4/ Centre sportif et culturel SESC Pompeia (1977-1982)
A la fin des années 1970, on confie à Lina Bo Bardi les clefs d’un projet d’envergure, celui du SESC de l’usine Pompeia. Cet énorme comité d’entreprise, dédié aux employés du commerce, fait l’acquisition en 1970 d’une ancienne usine à barils pour s’y établir. Si les constructions de brique aux toits asymétriques doivent être entièrement rasées, comme le souhaite un premier architecte, Lina Bo Bardi préfère les conserver et les retravailler. Amatrice d’’architecture industrielle, son geste, qui suggère la conservation d’un patrimoine ignoré et l’idée de recyclage du bâtiment, est révolutionnaire pour l’époque.
Eclair de génie :
Elle choisit de mettre à nu les poutres et poteaux de béton, véritable squelette de l’édifice, de conserver le système primaire de circulation d’air des ateliers, et d’y faire entrer la lumière via des briques de verre. Des espaces de convivialité sont délimités par des balcons de béton, des assises modulaires, mais aussi une rivière artificielle. Cet espace qui fait office de centre culturel et sportif mais aussi de théâtre, librairie, atelier photographique, de céramique, de musique et de danse, se complète par trois verticales de béton. L’une d’elle est percée de fenêtres aux allures organiques baptisées « trous préhistoriques » par l’architecte. Des passerelles le relient à une seconde tour, située sur la rive opposée d’une rivière, qui côtoie ce qui ressemble à une cheminée, évoquant ainsi le passé industriel du lieu, mais qui est en réalité un château d’eau. Un château que Bo Bardi a voulu encore plus brut, en conservant les coulées de béton sur le pourtour de chaque cylindre.
5/ Le Teatro Oficina (1980-1994)
Pendant les années 1980, Lina Bo Bardi conçoit un édifice singulier, le Teatro Oficina. Dirigé par José Celso Martinez Corrêa, ce théâtre bouleverse les codes bourgeois de la discipline, aussi bien dans le fond que dans la forme. Figure de proue du mouvement Tropicalia, né au lendemain du coup d’État militaire, le Teatro Oficina est un vivier de culture d’avant-garde de São Paulo.

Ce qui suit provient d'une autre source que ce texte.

Lemma rewrite_rules r p ts : r ∈ rules_of (rewrite_missing_warp_routes p (Some ts)) →
  ot r = "DIRECT"%string ∨ r ∈ rules_of p ∧ (ot r ∈ ts → ot r = ""%string).
Proof.
  unfold rewrite_missing_warp_routes. destruct (routing p) as [rt|] eqn:Er.
  2:{ intros H. unfold rules_of in H. rewrite Er in H. by apply not_elem_of_nil in H. }
  assert (Hrt : rules_of p = rules rt) by (unfold rules_of; by rewrite Er).
  assert (Hf : ∀ t, t ∈ ts → t ∈ filter (λ t, t ≠ ""%string) ts ∨ t = ""%string).
  { intros t Ht. destruct (decide (t = ""%string)); [by right|left]. by rewrite list_elem_of_filter. }
  destruct (filter _ ts) as [|t l] eqn:Et; intros Hr.
  - right. split; [done|]. intros H. destruct (Hf _ H) as [H'|]; [by apply not_elem_of_nil in H' | done].
  - cbn in Hr. apply elem_of_dedup in Hr as [Hr _]. apply list_elem_of_fmap in Hr as (r0 & -> & Hr0).
    rewrite ot_redirect. unfold redirect. case_bool_decide as Hb; [by left|right]. rewrite Hrt. split; [done|].
    intros H. destruct (Hf _ H) as [|]; done.
Qed.

Lemma filter_nil_elem {A} (P : A → Prop) `{∀ x, Decision (P x)} (l : list A) x : filter P l = [] → x ∈ l → ¬ P x.
Proof. intros Hf Hx HP. by apply (filter_nil_not_elem_of P l x). Qed.

(** What [strip_warp_from_config] takes out. *)
Definition doomed (p : Payload) : list string :=
  warp_outbound_tags (outbounds p) ++ filter (λ t, is_warp_tag t = true) (ot <$> rules_of p).

Lemma doomed_rule p r : r ∈ rules_of p → is_warp_tag (ot r) = true → ot r ∈ doomed p.
Proof.
  intros Hr Hw. unfold doomed. rewrite elem_of_app, list_elem_of_filter. right. split; [done|].
  by apply list_elem_of_fmap_2.
Qed.

Lemma doomed_outbound p o : o ∈ outbounds p → warp_like o = true → has "tag" o = true → tag_of o ∈ doomed p.
Proof.
  intros Ho Hw Ht. unfold doomed, warp_outbound_tags, _warp_outbounds. rewrite elem_of_app. left.
  apply list_elem_of_fmap_2. by rewrite !list_elem_of_filter.
Qed.

Lemma strip_nothing p : doomed p = [] → rules_of (strip_warp_from_config p None) = rules_of p
  ∧ outbounds (strip_warp_from_config p None) = outbounds p.
Proof.
  intros Hd. unfold strip_warp_from_config. fold (doomed p). rewrite Hd. split; [|apply rewrite_outbounds].
  assert (Hm : missing_warp_tags p = []).
  { apply filter_none. intros t Ht [Hw _]. apply app_eq_nil in Hd as [_ Hd]. by apply (filter_nil_elem _ _ _ Hd Ht). }
  unfold rewrite_missing_warp_routes. rewrite Hm. by destruct (routing p).
Qed.

(** Removing WARP removes all of it: afterwards no rule names a WARP tag, no tagged WARP
    outbound is left, and a rule that named an outbound which is gone now goes to
    [DIRECT]. *)
Theorem strip_removes_warp p :
  let p' := strip_warp_from_config p None in
  (∀ r, r ∈ rules_of p' → is_warp_tag (ot r) = false) ∧
  (∀ o, o ∈ outbounds p' → warp_like o = true → has "tag" o = false) ∧
  (∀ t r, t ∈ present_tags p → t ∉ present_tags p' → t ≠ ""%string → r ∈ rules_of p' → ot r = t → t = "DIRECT"%string).
Proof.
  cbv zeta. destruct (doomed p) as [|d ds] eqn:Ed.
  - destruct (strip_nothing p Ed) as [Hr Ho]. unfold present_tags. rewrite Hr, Ho. split_and!; [| |done].
    + intros r Hin. apply not_true_is_false. intros Hw. pose proof (doomed_rule p r Hin Hw) as H. rewrite Ed in H. by apply not_elem_of_nil in H.
    + intros o Hin Hw. apply not_true_is_false. intros Ht. pose proof (doomed_outbound p o Hin Hw Ht) as H. rewrite Ed in H. by apply not_elem_of_nil in H.
  - unfold strip_warp_from_config. fold (doomed p). rewrite Ed. rewrite <- Ed.
    set (q := p <| outbounds := _ |>). set (q' := strip_sensitive_warp_routing q).
    assert (Ho : outbounds (rewrite_missing_warp_routes q' (Some (doomed p))) = filter (λ o, tag_of o ∉ doomed p) (outbounds p)).
    { rewrite (proj1 (rewrite_outbounds _ _)). apply (strip_sensitive_outbounds q). }
    assert (Hr : ∀ r, r ∈ rules_of (rewrite_missing_warp_routes q' (Some (doomed p))) →
              ot r = "DIRECT"%string ∨ r ∈ rules_of p ∧ (ot r ∈ doomed p → ot r = ""%string)).
    { intros r Hin. apply rewrite_rules in Hin as [?|[Hin Hd]]; [by left|right]. split; [|done].
      unfold q' in Hin. rewrite strip_sensitive_rules in Hin. by apply list_elem_of_filter in Hin as [_ ?]. }
    split_and!.
    + intros r Hin. apply not_true_is_false. intros Hw. destruct (Hr r Hin) as [H|[Hp Hd]]; [by rewrite H in Hw|].
      rewrite (Hd (doomed_rule p r Hp Hw)) in Hw. done.
    + intros o Hin Hw. rewrite Ho, list_elem_of_filter in Hin. destruct Hin as [Hnot Hin].
      apply not_true_is_false. intros Ht. by apply Hnot, doomed_outbound.
    + intros t r Htp Htn Hne Hin Hot. destruct (Hr r Hin) as [H|[Hp Hd]]; [congruence|]. exfalso. apply Hne. rewrite <- Hot.
      apply Hd. rewrite Hot. destruct (decide (t ∈ doomed p)) as [|Hnd]; [done|]. exfalso. apply Htn.
      unfold present_tags in *. apply list_elem_of_fmap in Htp as (o & -> & Hino). apply list_elem_of_filter in Hino as [Hh Hino].
      apply list_elem_of_fmap_2. rewrite Ho, !list_elem_of_filter. done.
Qed.

(** What the search for leftovers does not see: rules that reach WARP through the
    balancer.  When the WARP outbounds are already gone they are neither removed nor
    sent to [DIRECT]. *)
Lemma balancer_rules_left p : _warp_outbounds (outbounds p) = [] → (∀ r, r ∈ rules_of p → is_warp_tag (ot r) = false) →
  rules_of (strip_warp_from_config p None) = rules_of p ∧ rules_of (apply_warp_safe_routing ip p) = rules_of p.
Proof.
  intros Hw Hr. assert (Hf : filter (λ t, is_warp_tag t = true) (ot <$> rules_of p) = []).
  { apply filter_none. intros t Ht. apply list_elem_of_fmap in Ht as (r & -> & Hin). by rewrite Hr. }
  split.
  - apply strip_nothing. unfold doomed, warp_outbound_tags. by rewrite Hw, Hf.
  - rewrite safe_nothing by done. unfold rewrite_missing_warp_routes.
    assert (Hm : missing_warp_tags p = []).
    { apply filter_none. intros t Ht [H _]. by apply (filter_nil_elem _ _ _ Hf Ht). }
    rewrite Hm. by destruct (routing p).
Qed.

(** *** The sensitive split *)

(** The sensitive rules come first, but for rules satisfying [G]. *)
Definition guarded (G : obj → Prop) (sens rs : list obj) : Prop :=
  ∃ a b, rs = a ++ b ∧ (∀ r, r ∈ a → G r) ∧ (∀ r, r ∈ sens → r ∈ a).

Lemma guarded_route G sens rs m r r0 : guarded G sens rs →
  r ∈ sens → m r = true → route m rs = Some r0 → G r0.
Proof.
  intros (a & b & -> & Ha & Hs) Hr Hm. unfold route. rewrite filter_app.
  destruct (filter (λ r, m r = true) a) as [|x l] eqn:E.
  - exfalso. by apply (filter_nil_elem _ _ _ E (Hs r Hr)).
  - intros [= <-]. assert (x ∈ filter (λ r, m r = true) a) as Hx by (rewrite E; left).
    apply list_elem_of_filter in Hx as [_ Hx]. by apply Ha.
Qed.

Lemma guarded_in G sens rs r : guarded G sens rs → r ∈ sens → r ∈ rs.
Proof. intros (a & b & -> & _ & Hs) Hr. rewrite elem_of_app. left. by apply Hs. Qed.

Lemma guarded_dedup G sens front rest : (∀ r, r ∈ front ∨ r ∈ sens → G r) →
  guarded G sens (_dedupe_rules (front ++ sens ++ rest)).
Proof.
  intros Hg. unfold _dedupe_rules. rewrite app_assoc, dedup_app. do 2 eexists. split; [reflexivity|]. split.
  - intros r Hr. apply elem_of_dedup in Hr as [Hr _]. by apply Hg, elem_of_app.
  - intros r Hr. apply elem_of_dedup. split; [rewrite elem_of_app; by right | apply not_elem_of_nil].
Qed.

Lemma guarded_filter G sens rs (P : obj → Prop) `{∀ r, Decision (P r)} :
  (∀ r, r ∈ sens → P r) → guarded G sens rs → guarded G sens (filter P rs).
Proof.
  intros HP (a & b & -> & Ha & Hs). exists (filter P a), (filter P b). rewrite filter_app. split; [done|]. split.
  - intros r Hr. apply list_elem_of_filter in Hr as [_ Hr]. by apply Ha.
  - intros r Hr. apply list_elem_of_filter. auto.
Qed.

Lemma insert_after_app a b q :
  insert_after_direct (a ++ b) q = insert_after_direct a q ++ b ∧ a ≠ [] ∨
  insert_after_direct (a ++ b) q = a ++ insert_after_direct b q.
Proof.
  induction a as [|x a IH]; [by right|]. cbn. destruct (String.eqb (ot x) "DIRECT"); [|by left].
  destruct IH as [[-> _]| ->]; [by left | by right].
Qed.

Lemma elem_of_insert_after r l q : r ∈ insert_after_direct l q ↔ r ∈ l ∨ r = q.
Proof.
  induction l as [|x l IH]; cbn; [rewrite elem_of_cons, elem_of_nil; naive_solver|].
  case_match; rewrite !elem_of_cons, ?IH; tauto.
Qed.
(** [{k: _sum_amount([x for x in rows if key(x) == k]) for k in sorted({key(x) for x in rows})}] *)
Definition amounts_by (key : PaymentIntent → string) (rows : Rows) : gmap string Z :=
  list_to_map ((λ k, (k, _sum_amount (filter (λ r, key r.2 = k) rows))) <$> ((λ r, key r.2) <$> rows)).

Record Periods := mkPeriods { p_today : Bucket; p_yesterday : Bucket; p_week : Bucket; p_total : Bucket }.

Record ResellerRow := mkResellerRow {
  g_admin_id : Z;
  g_username : string;
  g_is_sudo : bool;
  g_today : Z; g_yesterday : Z; g_week : Z; g_total : Z;
  g_payments_count : Z; g_failed_count : Z; g_failed_amount : Z;
  g_today_failed_count : Z; g_yesterday_failed_count : Z; g_week_failed_count : Z;
  g_renew_amount : Z; g_purchase_amount : Z; g_topup_amount : Z;
  g_by_provider : gmap string Z;
  g_by_kind : gmap string Z;
  g_periods : Periods }.

Definition periods_of (success failed : Rows) (today yesterday week : Z) : Periods :=
  mkPeriods
    (_period_bucket (_in_range success today None true) (_in_range failed today None false))
    (_period_bucket (_in_range success yesterday (Some today) true) (_in_range failed yesterday (Some today) false))
    (_period_bucket (_in_range success week None true) (_in_range failed week None false))
    (_period_bucket success failed).

Definition _reseller_row (aid : Z) (admin : option Admin) (success failed : Rows) (today yesterday week : Z) : ResellerRow :=
  mkResellerRow aid
    (match admin with Some a => a_username a | None => "#" ++ pretty.pretty aid end)
    (match admin with Some a => a_is_sudo a | None => false end)
    (_sum_amount (_in_range success today None true)) (_sum_amount (_in_range success yesterday (Some today) true))
    (_sum_amount (_in_range success week None true)) (_sum_amount success)
    (count success) (count failed) (_sum_amount failed)
    (count (_in_range failed today None false)) (count (_in_range failed yesterday (Some today) false))
    (count (_in_range failed week None false))
    (_kind_amount success "portal_renew") (_kind_amount success "portal_purchase") (_kind_amount success "topup")
    (amounts_by pi_provider success) (amounts_by pi_kind success)
    (periods_of success failed today yesterday week).

Record Income := mkIncome {
  inc_by_provider : gmap string Z;
  inc_by_kind : gmap string Z;
  inc_periods : Periods;
  inc_daily : list (Z * Bucket);
  inc_resellers : list ResellerRow;
  inc_recent : list PaymentRow }.

(** [ORDER BY date DESC NULLS LAST, id DESC] *)
Definition newest_first (date : PaymentIntent → option Z) (x y : Z * PaymentIntent) : bool :=
  match date x.2, date y.2 with
  | Some a, Some b => if a =? b then y.1 <=? x.1 else b <? a
  | Some _, None => true
  | None, Some _ => false
  | None, None => y.1 <=? x.1
  end.

(** [(-total, -failed_count, username)] *)
Definition income_order (x y : ResellerRow) : bool :=
  if g_total x =? g_total y then
    if g_failed_count x =? g_failed_count y then String.leb (g_username x) (g_username y)
    else g_failed_count y <? g_failed_count x
  else g_total y <? g_total x.

Definition of_admin (admin_id : option Z) (i : PaymentIntent) : bool :=
  match admin_id with Some a => pi_admin_id i =? a | None => true end.
Definition of_provider (provider : option string) (i : PaymentIntent) : bool :=
  match provider with Some p => String.eqb p "" || String.eqb (pi_provider i) p | None => true end.

(** [base.filter(...)] with the statuses asked for. *)
Definition selected (d : DB) (admin_id : option Z) (provider : option string) (include_card : bool) (statuses : list string) : Rows :=
  filter (λ r, pi_kind r.2 ∈ ALL_KINDS ∧ pi_provider r.2 ∈ (if include_card then CHECKOUT_PROVIDERS else GATEWAY_PROVIDERS) ∧
               of_admin admin_id r.2 = true ∧ of_provider provider r.2 = true ∧
               pi_status r.2 ∈ statuses) (map_to_list (intents d)).

(** The admins with a row: who has intents, and every reseller in the report on all. *)
Definition listed_admins (d : DB) (admin_id : option Z) (success failed : Rows) : list Z :=
  sort_by Z.leb (remove_dups (((λ r, pi_admin_id r.2) <$> success ++ failed) ++
    match admin_id with
    | None => (filter (λ x, a_is_sudo x.2 = false) (map_to_list (admins d))).*1
    | Some _ => []
    end)).

Definition recent_rows (success failed : Rows) (payments_limit : Z) : Rows :=
  let mixed := take (Z.to_nat (Z.max 1 (Z.min payments_limit 500))) success in
  if count mixed <? payments_limit then mixed ++ take (Z.to_nat (payments_limit - count mixed)) failed else mixed.

Definition compute_gateway_income (d : DB) (now : Z) (admin_id : option Z) (provider : option string)
    (include_payments : bool) (payments_limit : Z) (include_card : bool) : Income :=
  let '(today, yesterday, week) := _day_bounds now in
  let success := sort_by (newest_first pi_completed_at) (selected d admin_id provider include_card SUCCESS_STATUSES) in
  let failed := sort_by (newest_first (λ i, Some (pi_created_at i))) (selected d admin_id provider include_card FAILED_STATUSES) in
  let by_provider := tally (λ r, pi_provider r.2) (λ r, pi_amount r.2) success in
  let by_kind := tally (λ r, pi_kind r.2) (λ r, pi_amount r.2) success in
  let resellers := sort_by income_order
    ((λ aid, _reseller_row aid (admins d !! aid) (filter (λ r, pi_admin_id r.2 = aid) success)
               (filter (λ r, pi_admin_id r.2 = aid) failed) today yesterday week)
       <$> listed_admins d admin_id success failed) in
  let recent := if include_payments then _payment_row d <$> recent_rows success failed payments_limit else [] in
  mkIncome by_provider by_kind (periods_of success failed today yesterday week)
    (_daily_series success failed 14 today) resellers recent.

Établie dans le quartier de Bexiga, la bâtisse a brûlé en 1966. D’après le récit de José Celso Martinez Corrêa, connu aussi sous le nom de Zé Celso, c’est après un trip sous acides que serait né son désir de théâtre le long d’un mur.
C’est ici qu’intervient Lina Bo Bardi. L’architecte va concevoir cet écrin théâtral sous la forme d’un espace long et étroit, le long d’une façade du théâtre accidenté, rappelant l’allure d’une rue, chapeauté par un toit rétractable. Fermé par une paroi vitrée, il est garni d’échafaudages accueillant les spectateurs, faisant ainsi allusion aux coulisses. La séparation entre scène et public devient alors bien floue.